Chapter 2 includes an excellent discussion on America’s Founding philosophy, ranging from the Declaration of Independence, to Abraham Lincoln’s entreaty for the Southern states to come back, to Calvin Coolidge’s defense of the Declaration when proponents of the decade-old Communist Party USA argued for a more modern form of government in the 1920’s.
“If all men are created equal, that is final. If they are endowed with inalienable rights, that is final. If governments derive their just powers from the consent of the governed, that is final. No advance, no progress can be made beyond these propositions,” Coolidge said in a Philadelphia speech commemorating the 150th anniversary of the Declaration of Independence.
“If anyone wishes to deny their truth or their soundness, the only direction in which he can proceed historically is not forward, but backward toward the time when there was no equality, no rights of the individual, no rule of the people. Those who wish to proceed in that direction can not lay claim to progress. They are reactionary. Their ideas are not more modern, but more ancient, than those of the Revolutionary fathers,” the author quotes Coolidge as sharing that day.
Lohmeier sketches a comprehensive chronological history of Marxism in Chapters 3-5 and cites his reason for doing so: “…the ideological insistence that because one group of people is privileged it is necessarily a class of oppressors, and is therefore evil, all-too-naturally becomes justification for violence against that group,” Lohmeier writes in Chapter 4.
“Such a twisted view of humanity allows the practitioners of Marxism to harbor a victim mentality, and to point the finger at other citizens and blame them for life’s difficulties,” he concludes.
Chapter 5 shows us the many different faces of Marxism with the Marxist-inspired BLM front and center. BLM is one piece of a multifaceted Marxist puzzle designed to divide and antagonize different racial groups, and to their credit BLM has done a masterful job of making communistic principles popular, beginning with the choice of their name.
“‘Black lives matter’ is an irresistible slogan, and it was intentionally designed to be such. Because the slogan is irresistible, revolutionaries weaponize it to their advantage, shaming others who are not willing to bow down and apologize for their privilege or utter compelled phrases under the threat of violence,” Lohmeier writes.
Lohmeier notes at the conclusion of Chapter 5 that while military servicemembers have a legal obligation to remain apolitical, “Servicemembers are allowed to support the BLM movement.
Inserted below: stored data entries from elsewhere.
(** * The Transmission RPC client of goircbot (package [transmission])

    A shallow embedding of the package: the [Statistics] rendering, the
    session probe [sessionId], the transport [rpc] and the two typed
    operations [Stats] and [Add], together with the parts of the Go standard
    library they lean on ([fmt.Sprintf], [net/http] headers and round trips,
    [encoding/json]).

    Go values are modelled as follows.
    - [string] and [[]byte] are byte sequences: Rocq's [string].
    - [int] is an integer of 64 bits, as on the usual platforms: a [Z],
      with [/] being [Z.quot].
    - [error] is an interface value that may be [nil]: [option errorValue].
    - a function returning [(T, error)] returns a pair, as written in the
      source; library calls whose contract is "a result or an error" return
      a sum.
    - [http.Header] is [map[string][]string]: a [gmap string (list string)].
    - the network is the connection's HTTP client, a function from a request
      and the state of the outside world to an outcome and a new state. *)

From Stdlib Require Import ZArith NArith Ascii String List Bool.
From stdpp Require Import base option gmap strings list fin_maps pretty sorting.

Import ListNotations.
Local Open Scope string_scope.
Local Open Scope Z_scope.

(** ** Errors *)

(** The dynamic values behind Go's [error] in this package: the ones it
    creates itself with [errors.New] and [fmt.Errorf], and the ones handed
    back by [net/http], [net/url] and [encoding/json]. *)
Inductive errorValue : Type :=
| errorString (msg : string)
| netError (msg : string)
| jsonError (msg : string).

Abbreviation error := (option errorValue).
Abbreviation nil_error := (@None errorValue).

Module errors.

Definition New (msg : string) : error := Some (errorString msg).

End errors.

(** ** fmt.Sprintf, for the verbs of this package

    Verbs are taken without flags, width or precision. *)

Module fmt.

Inductive arg : Type :=
| Int (n : Z)
| Str (s : string).

(** [%v] of an [int] is its decimal numeral, of a [string] the string. *)
Definition value (a : arg) : string :=
  match a with
  | Int n => pretty n
  | Str s => s
  end.

Definition type (a : arg) : string :=
  match a with
  | Int _ => "int"
  | Str _ => "string"
  end.

Definition extra (args : list arg) : string :=
  match args with
  | [] => ""
  | _ => "%!(EXTRA " +:+
         String.concat ", " (map (fun a => type a +:+ "=" +:+ value a) args)
         +:+ ")"
  end.

(** One verb applied to one operand; a verb that does not fit the operand
    prints Go's [%!verb(type=value)]. *)
Definition verb (v : ascii) (a : arg) : string :=
  match v, a with
  | "v"%char, _ => value a
  | "d"%char, Int _ => value a
  | "s"%char, Str _ => value a
  | _, _ => "%!" +:+ String v (("(" +:+ type a +:+ "=" +:+ value a) +:+ ")")
  end.

Fixpoint Sprintf (format : string) (args : list arg) : string :=
  match format with
  | EmptyString => extra args
  | String "%"%char EmptyString => "%!(NOVERB)" +:+ extra args
  | String "%"%char (String "%"%char rest) => String "%"%char (Sprintf rest args)
  | String "%"%char (String v rest) =>
      match args with
      | [] => ("%!" +:+ String v "(MISSING)") +:+ Sprintf rest []
      | a :: args' => verb v a +:+ Sprintf rest args'
      end
  | String c rest => String c (Sprintf rest args)
  end.

Definition Errorf (format : string) (args : list arg) : error :=
  Some (errorString (Sprintf format args)).

End fmt.

(** ** strconv.ParseInt, base 10, 64 bits *)

Module strconv.

Fixpoint digits_value (acc : Z) (s : string) : option Z :=
  match s with
  | EmptyString => Some acc
  | String c r =>
      let d := Z.of_N (N_of_ascii c) - 48 in
      if (0 <=? d) && (d <=? 9) then digits_value (10 * acc + d) r else None
  end.

Definition ParseInt (s : string) : option Z :=
  let '(neg, ds) :=
    match s with
    | String c r =>
        if Ascii.eqb c "-" then (true, r)
        else if Ascii.eqb c "+" then (false, r)
        else (false, s)
    | EmptyString => (false, s)
    end in
  match ds with
  | EmptyString => None
  | _ =>
      n ← digits_value 0 ds;
      let v := if neg : bool then - n else n in
      if (- 2 ^ 63 <=? v) && (v <? 2 ^ 63) then Some v else None
  end.

End strconv.

(** ** encoding/json

    JSON texts are parsed into documents; a document is decoded into a Go
    variable field by field.  Number literals keep their text, since what
    they decode to depends on the type of the variable.  Two things are left
    out: bytes above 127 are taken and written as they are (the library does
    so for well-formed UTF-8 other than U+2028 and U+2029, and puts U+FFFD
    in the place of ill-formed bytes), and the text of the errors is not
    the library's. *)

Module json.

(** *** Documents *)
#[warnings="-register-all"]
Inductive doc : Type :=
| Null
| Bool (b : bool)
| Number (literal : string)
| Str (s : string)
| Array (elements : list doc)
| Object (members : list (string * doc)).

Definition dquote : ascii := "034".
Definition backslash : ascii := "092".

Definition in_range (lo hi c : ascii) : bool :=
  (N_of_ascii lo <=? N_of_ascii c)%N && (N_of_ascii c <=? N_of_ascii hi)%N.

Definition is_space (c : ascii) : bool :=
  Ascii.eqb c " " || Ascii.eqb c "009" || Ascii.eqb c "010" || Ascii.eqb c "013".

Definition is_digit (c : ascii) : bool := in_range "0" "9" c.

Fixpoint skip_space (s : string) : string :=
  match s with
  | String c r => if is_space c then skip_space r else s
  | EmptyString => s
  end.

(** The longest prefix of digits, and what follows it. *)
Fixpoint digits (s : string) : string * string :=
  match s with
  | String c r =>
      if is_digit c then let '(ds, r') := digits r in (String c ds, r') else ("", s)
  | EmptyString => ("", s)
  end.

Definition digits1 (s : string) : option (string * string) :=
  match digits s with
  | (EmptyString, _) => None
  | p => Some p
  end.
(** * The properties of the factorisation *)

(** C1.  For a real [m] by [n] matrix with [1 <= n <= m] and no all-zero
    active sub-column, [householder] returns and leaves an upper triangular
    result: every stored entry [a[j][r]] of a column [j < n] at a row
    [r > j] is exactly zero.  The statement covers all rows below the
    diagonal up to [m], hence the first [n] rows. *)
Theorem householder_upper_triangular (A v : list (list dbl)) (m n : nat) :
  1 ≤ n → n ≤ m →
  columns_ok m n A → vectors_ok m n v → real_matrix m n A →
  nondegenerate m n A v →
  ∃ a' v', householder A v m n = Some (a', v')
           ∧ ∀ j r, j < n → j < r → r < m → entry a' j r = Some (Fin 0).
Proof.
  intros H1 Hnm Ha Hv Hr Hnd.
  destruct (householder_run_inv A v m n Hnm Ha Hv Hr Hnd n)
    as (a' & v' & Hrun & _ & _ & _ & _ & Hzero & _); [lia|].
  exists a', v'. split; [done|].
  intros j r Hj Hjr Hrm. apply Hzero; lia.
Qed.

(** C1 at the worked input [example_A], which meets its hypotheses. *)
Lemma householder_upper_triangular_witness :
  nondegenerate 3 2 example_A example_V
  ∧ ∃ a' v', householder example_A example_V 3 2 = Some (a', v')
             ∧ ∀ j r, j < 2 → j < r → r < 3 → entry a' j r = Some (Fin 0).
Proof.
  split; [apply example_nondegenerate|].
  apply (householder_upper_triangular example_A example_V 3 2);
    [lia | lia | apply example_columns_ok | apply example_vectors_ok
    | apply example_real | apply example_nondegenerate].
Defined.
They are not, however, allowed to criticize it.”
Chapter 6 (The New American Military Culture) consists of personal anecdotes from the author, including exit interviews Lohmeier conducted illustrating why many experienced servicemembers are leaving the military in droves amid identity politics and DefSec Lloyd Austin’s Salem-esque witch hunt for “extremists.”
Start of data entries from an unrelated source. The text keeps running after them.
(** X9. Deleting twice. The second [delete_by_ids] of the same identifiers
    succeeds for none, reports all of them as failed in the order of the
    request, and leaves the store as the first call left it. *)
Theorem delete_twice store l :
  let first := DictIndex.delete_by_ids (PyList l) store in
  DictIndex.delete_by_ids (PyList l) (final first)
  = Outcome (Ok {| succeeded := []; failed := l |}) (final first) [].
Proof.
  cbv zeta. rewrite (delete_by_ids_trace (PyList l) (of_list l) (final _)) by done.
  apply delete_loop_absent. intros id Hin.
  destruct (delete_loop_trace (of_list l) [] [] store)
    as (deleted & missed & store' & Heq & _ & _ & _ & Hstore').
  rewrite yielded_of_list in Hstore'.
  rewrite (delete_by_ids_trace _ (of_list l)), Heq by done. cbn [final].
  by rewrite Hstore', decide_True.
Qed.

(** X10. [delete_by_ids] is not atomic. When the identifiers are a
    generator that raises, [delete_by_ids] raises that error, the response
    is lost, and the identifiers produced before the error are deleted. *)
Theorem delete_partial_on_error (s : lazy_seq string) e store :
  ending s = Some e →
  result (DictIndex.delete_by_ids (Generator s) store) = Raise e
  ∧ ∀ id, final (DictIndex.delete_by_ids (Generator s) store) !! id
          = if decide (id ∈ yielded s) then None else store !! id.
Proof.
  intros Hend. destruct (delete_loop_trace s [] [] store)
    as (deleted & missed & store' & Heq & _ & _ & _ & Hstore').
  rewrite (delete_by_ids_trace _ s), Heq, Hend by done. by split.
Qed.

(** X11. A missing identifier. When the identifiers before [id] are stored
    and [id] is not, [lazy_get_by_ids] and [lazy_get] still return a lazy
    sequence: it produces the documents of the identifiers before [id], then
    raises KeyError for [id]. [get_by_ids] and [get] raise that KeyError and
    return no document. *)
Theorem get_first_missing store l1 id l2 docs1 :
  Forall2 (λ id doc, store !! id = Some doc) l1 docs1 →
  store !! id = None →
  ∃ s,
    yielded s = docs1 ∧ ending s = Some (KeyError id)
    ∧ lazy_get_by_ids (PyList (l1 ++ id :: l2)) store
      = Outcome (Ok (Generator s)) store []
    ∧ result (get_by_ids (PyList (l1 ++ id :: l2)) store) = Raise (KeyError id)
    ∧ ∀ filters kwargs,
        result (lazy_get (Some (PyList (l1 ++ id :: l2))) filters kwargs store)
        = Ok (Generator s)
        ∧ result (get (Some (PyList (l1 ++ id :: l2))) filters kwargs store)
          = Raise (KeyError id).
Proof.
  intros Hall Hnone.
  destruct (yield_each_missing store l1 id l2 docs1 Hall Hnone) as [Hy He].
  exists (DictIndex.yield_each store (of_list (l1 ++ id :: l2))).
  split; [done|]. split; [done|]. split; [done|].
  assert (result (get_by_ids (PyList (l1 ++ id :: l2)) store) = Raise (KeyError id))
    as Hget.
  { rewrite dict_get_by_ids_eq. simpl. unfold materialize. simpl. by rewrite He. }
  split; [done|]. intros filters kwargs.
  rewrite lazy_get_some, get_some. unfold after_warnings. cbn [result].
  split; [reflexivity | exact Hget].
Qed.
(** * Commit-message pipeline: diff parser, prompt templates, commit cache
      and commit analyzer, embedded from the TypeScript sources.

    Conventions of the embedding.
    - A JavaScript string is a [string]; each [ascii] stands for one UTF-16
      code unit below 256.
    - A thrown value is a [JsError]: the class it is an instance of and its
      [message].  A computation that may throw returns a [Result].
    - A promise is a [Settle]: it never settles, or settles after some
      milliseconds with a [Result].
    - The JavaScript [Map] of the cache is an association list in insertion
      order. *)

From Stdlib Require Import Strings.String Strings.Ascii Lists.List Arith.Arith
  ZArith.ZArith NArith.NArith Bool.Bool micromega.Lia Sorting.Permutation Sorting.Sorted
  Numbers.DecimalString.
Import ListNotations.
Open Scope string_scope.

Set Implicit Arguments.

(* ================================================================== *)
(** ** JavaScript string primitives *)
(* ================================================================== *)

Module JsString.

(** The double-quote character. *)
Definition dquote : ascii := ascii_of_nat 34.
Definition squote : ascii := ascii_of_nat 39.
Definition LF : ascii := ascii_of_nat 10.
Definition CR : ascii := ascii_of_nat 13.
Lemma deleteObject_surfaces_failure_witness :
  s3 (this (failing NoSuchKey)) = Some example_client
  /\ send (ClientLibrary := rejecting NoSuchKey) example_client
          (DeleteObjectCommand
             (Object [("Bucket", Str "my-bucket"); ("Key", Str "missing.txt")])) tt
     = (Throw NoSuchKey, tt)
  /\ deleteObject "my-bucket" "missing.txt" (failing NoSuchKey)
     = (Throw NoSuchKey,
        {| this := this (failing NoSuchKey); world := tt;
           sent := [DeleteObjectCommand
                      (Object [("Bucket", Str "my-bucket"); ("Key", Str "missing.txt")])];
           console := [ConsoleError
                         [Str ("Error deleting object " ++ quoted "missing.txt" ++ ":");
                          Str "The specified key does not exist."]] |}).
Proof.
  split; [reflexivity|]. split; [reflexivity|].
  exact (@deleteObject_surfaces_failure (rejecting NoSuchKey)
           "my-bucket" "missing.txt" (failing NoSuchKey) example_client
           [("name", Str "NoSuchKey");
            ("message", Str "The specified key does not exist.")]
           tt eq_refl eq_refl).
Defined.

Lemma upload_then_download_witness :
  stores_faithfully memory
  /\ s3 (this in_memory) = Some example_client
  /\ uploadObject "my-bucket" "path/file.txt" (Str "hello world") in_memory
     = (Normal Undefined,
        snd (uploadObject "my-bucket" "path/file.txt" (Str "hello world") in_memory))
  /\ fst (downloadObject "my-bucket" "path/file.txt"
            (snd (uploadObject "my-bucket" "path/file.txt" (Str "hello world")
                    in_memory)))
     = Normal (Str "hello world").
Proof.
  split; [exact memory_stores_faithfully|]. split; [reflexivity|].
  split; [reflexivity|].
  exact (@upload_then_download memory "my-bucket" "path/file.txt"
           (Str "hello world") Undefined in_memory _ example_client
           memory_stores_faithfully eq_refl eq_refl).
Defined.

(* ===================================================================== *)
(** ** Frame properties: requests, console, instance *)
(* ===================================================================== *)

Section Frame.

Context {lib : ClientLibrary}.

Lemma call_keeps_instance (c : Call) (st : State) :
  this (snd (invoke c st)) = this st.
Proof.
  destruct c; unfold_method; split_cases; reflexivity.
Qed.
(** * The FAQ module of curio-code-library: state and search engine

    A shallow embedding of [src/faq/index.ts], [src/faq/config.ts] and
    [src/utils/helpers.ts].  The document is a tree of element handles and
    text nodes; the attributes, class lists and inline styles of the
    elements live in a store keyed by handle, so that two item records that
    point at the same element alias each other exactly as in the browser.
    Everything the code reads from the layout engine, the clock or the random
    number generator is taken from an explicit environment record. *)

From Stdlib Require Import ZArith Ascii String List Lia Bool.
From stdpp Require Import base option list gmap sets strings pretty.

Local Open Scope Z_scope.
#[local] Set Warnings "-clear-no-such-hyp".

(* ===================================================================== *)
(** ** JavaScript strings

    Strings are sequences of code units, here the characters of [string].
    Case folding and trimming are the ASCII ones. *)
(* ===================================================================== *)

Module Js.

Definition isUpper (c : ascii) : bool :=
  let n := nat_of_ascii c in (Nat.leb 65 n && Nat.leb n 90)%bool.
The sober-titled The Wrath to Come final chapter includes an illuminating transcript from Tucker Carlson’s January 19, 2021 broadcast about the left’s increasingly dangerous rhetoric towards conservatives. “I recognized that kind of rhetoric,” Lohmeier writes. “It was the ideologically possessed rhetoric of genocide.”
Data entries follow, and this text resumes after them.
(** * Humanizador + AI-Detector: a shallow embedding of the React component

    The development follows [src/humanizador_avanzado_con_ai_detector_react.jsx]:

    - JavaScript strings and the string built-ins the component calls
      ([trim], [indexOf], [lastIndexOf], [substring]);
    - JSON values and [JSON.parse] (a lexer and a push-down parser, both
      total and structurally recursive);
    - the component state, the browser around it (injected global, the two
      storages, dialogs, clipboard, network) and the event log;
    - the handlers [handleHumanize], [handleCopy], [handleSave], the "Limpiar"
      closure and the buttons of the rendered view;
    - the properties of the specification, one theorem per claim. *)

From Stdlib Require Import ZArith NArith String Ascii DecimalString Lia.
From stdpp Require Import base option list gmap.

Local Open Scope N_scope.

(* ====================================================================== *)
(** ** JavaScript strings *)
(* ====================================================================== *)

(** A JavaScript string is its sequence of UTF-16 code units. *)
Abbreviation jsstring := (list N).

Module Lit.

(** Literals are written as Rocq strings. The file is UTF-8, so a literal
    is decoded from its bytes to the code units the JavaScript source
    holds. *)
Fixpoint utf8_decode (bs : list N) : jsstring :=
  match bs with
  | [] => []
  | b0 :: r0 =>
      if b0 <? 128 then b0 :: utf8_decode r0
      else if b0 <? 224 then
        match r0 with
        | b1 :: r1 => ((b0 mod 32) * 64 + b1 mod 64) :: utf8_decode r1
        | _ => []
        end
      else if b0 <? 240 then
        match r0 with
        | b1 :: b2 :: r2 =>
            ((b0 mod 16) * 4096 + (b1 mod 64) * 64 + b2 mod 64) :: utf8_decode r2
        | _ => []
        end
      else
        match r0 with
        | b1 :: b2 :: b3 :: r3 =>
            let cp := (b0 mod 8) * 262144 + (b1 mod 64) * 4096
                      + (b2 mod 64) * 64 + b3 mod 64 - 65536 in
            (55296 + cp / 1024) :: (56320 + cp mod 1024) :: utf8_decode r3
        | _ => []
        end
  end.

Definition str (s : string) : jsstring :=
  utf8_decode (map Byte.to_N (list_byte_of_string s)).

(** [strq] is [str] for literals that contain double quotes: every
    apostrophe of the Rocq literal stands for a double quote. *)
Definition strq (s : string) : jsstring :=
  map (fun c => if c =? 39 then 34 else c) (str s).

(** The line feed a template literal writes as backslash-n. *)
Definition nl : jsstring := [10].

(** Decimal digits of a natural number, as [String(n)] prints them. *)
Definition dec (n : N) : jsstring :=
  str (NilEmpty.string_of_uint (N.to_uint n)).

End Lit.
Import Lit.

Module JSString.

(** WhiteSpace and LineTerminator code units of ECMAScript, the ones
    [String.prototype.trim] removes. *)
Definition is_space (c : N) : bool :=
  (9 <=? c) && (c <=? 13)
  || (c =? 32) || (c =? 160) || (c =? 5760)
  || (8192 <=? c) && (c <=? 8202)
  || (c =? 8232) || (c =? 8233) || (c =? 8239) || (c =? 8287)
  || (c =? 12288) || (c =? 65279).

Fixpoint trimStart (s : jsstring) : jsstring :=
  match s with
  | c :: r => if is_space c then trimStart r else s
  | [] => []
  end.

Definition trimEnd (s : jsstring) : jsstring := rev (trimStart (rev s)).

Definition trim (s : jsstring) : jsstring := trimEnd (trimStart s).

(** [s.indexOf(c)] for a one-unit search string: the first position of
    [c], or -1. *)
Fixpoint indexOf (s : jsstring) (c : N) : Z :=
  match s with
  | [] => (-1)%Z
  | d :: r =>
      if d =? c then 0%Z
      else match indexOf r c with
           | Zneg _ => (-1)%Z
           | i => (i + 1)%Z
           end
  end.

(** [s.lastIndexOf(c)]: the last position of [c], or -1. *)
Fixpoint lastIndexOf (s : jsstring) (c : N) : Z :=
  match s with
  | [] => (-1)%Z
  | d :: r =>
      match lastIndexOf r c with
      | Zneg _ => if d =? c then 0%Z else (-1)%Z
      | i => (i + 1)%Z
      end
  end.

(** [s.substring(a, b)]: both indices are clamped to [0, length], and
    swapped when the first is the larger one. *)
Definition substring (s : jsstring) (a b : Z) : jsstring :=
  let len := Z.of_nat (length s) in
  let a' := Z.min (Z.max a 0) len in
  let b' := Z.min (Z.max b 0) len in
  let from := Z.min a' b' in
  let to := Z.max a' b' in
  take (Z.to_nat (to - from)) (drop (Z.to_nat from) s).

End JSString.

(* ====================================================================== *)
(** ** JSON values and [JSON.parse] *)
(* ====================================================================== *)

(** A Number is an IEEE 754 double. A finite one is written by its exact
    decimal expansion, sign * mant * 10^exp10, in the one form whose
    mantissa does not end in 0 (zero is mantissa 0, exponent 0, and keeps
    its sign): every double has such an expansion, and [Double.to_double]
    below yields nothing else. *)
Inductive JSNum : Type :=
| NaN
| Inf (neg : bool)
| Dec (neg : bool) (mant : N) (exp10 : Z).

Module Double.

(** The zeros a decimal numeral ends in. *)
Fixpoint leading_zeros (u : Decimal.uint) : nat :=
  match u with
  | Decimal.D0 u' => S (leading_zeros u')
  | _ => 0%nat
  end.

Definition trailing_zeros (m : N) : N :=
  N.of_nat (leading_zeros (Decimal.rev (N.to_uint m))).

(** n * 2^k, exactly, as a decimal whose mantissa does not end in 0. *)
Definition of_binary (neg : bool) (n : N) (k : Z) : JSNum :=
  if n =? 0 then Dec neg 0 0
  else
    let (m, e) := if (0 <=? k)%Z then (n * 2 ^ Z.to_N k, 0%Z)
                  else (n * 5 ^ Z.to_N (- k), k) in
    let z := trailing_zeros m in
    Dec neg (m / 10 ^ z) (e + Z.of_N z).

(** The double nearest to sign * m * 10^e10, ties to the even mantissa:
    what a numeric literal denotes. With p/q the number, [k] is the binary
    exponent of the last of the 53 bits (not below -1074, where the
    subnormals are), [n] the quotient there, rounded by the remainder. *)
Definition to_double (neg : bool) (m : N) (e10 : Z) : JSNum :=
  if m =? 0 then Dec neg 0 0
  else
    let p := if (0 <=? e10)%Z then m * 10 ^ Z.to_N e10 else m in
    let q := if (0 <=? e10)%Z then 1 else 10 ^ Z.to_N (- e10) in
    let quot (k : Z) := if (0 <=? k)%Z then p / (q * 2 ^ Z.to_N k)
                        else (p * 2 ^ Z.to_N (- k)) / q in
    let k0 := (Z.of_N (N.log2 p) - Z.of_N (N.log2 q) - 52)%Z in
    let k1 := if quot k0 <? 2 ^ 52 then (k0 - 1)%Z else k0 in
    let k := Z.max k1 (-1074) in
    let num := if (0 <=? k)%Z then p else p * 2 ^ Z.to_N (- k) in
    let den := if (0 <=? k)%Z then q * 2 ^ Z.to_N k else q in
    let n := num / den in
    let r := num mod den in
    let up := (den <? 2 * r) || ((2 * r =? den) && N.odd n) in
    let n' := if up then n + 1 else n in
    if (971 <? k)%Z || ((k =? 971)%Z && (n' =? 2 ^ 53)) then Inf neg
    else of_binary neg n' k.

End Double.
Lohmeier suggests stemming the incoming tide of Marxism is up to all of us, advising us to educate ourselves and “choose to be the kind of citizen that allows civil society to flourish.” He encourages us to avoid anger and violence, be courageous, pay attention, speak up and “help others see that lies and stereotypes based on sex, race, and other demographics only further divide the country.”
A chilling and sobering read, Lohmeier deserves a medal for courage in writing this vitally important book. If you read one work this year about the dangers of Critical Race Theory, identity politics and Marxist ideology, you won’t do better than Irresistible Revolution.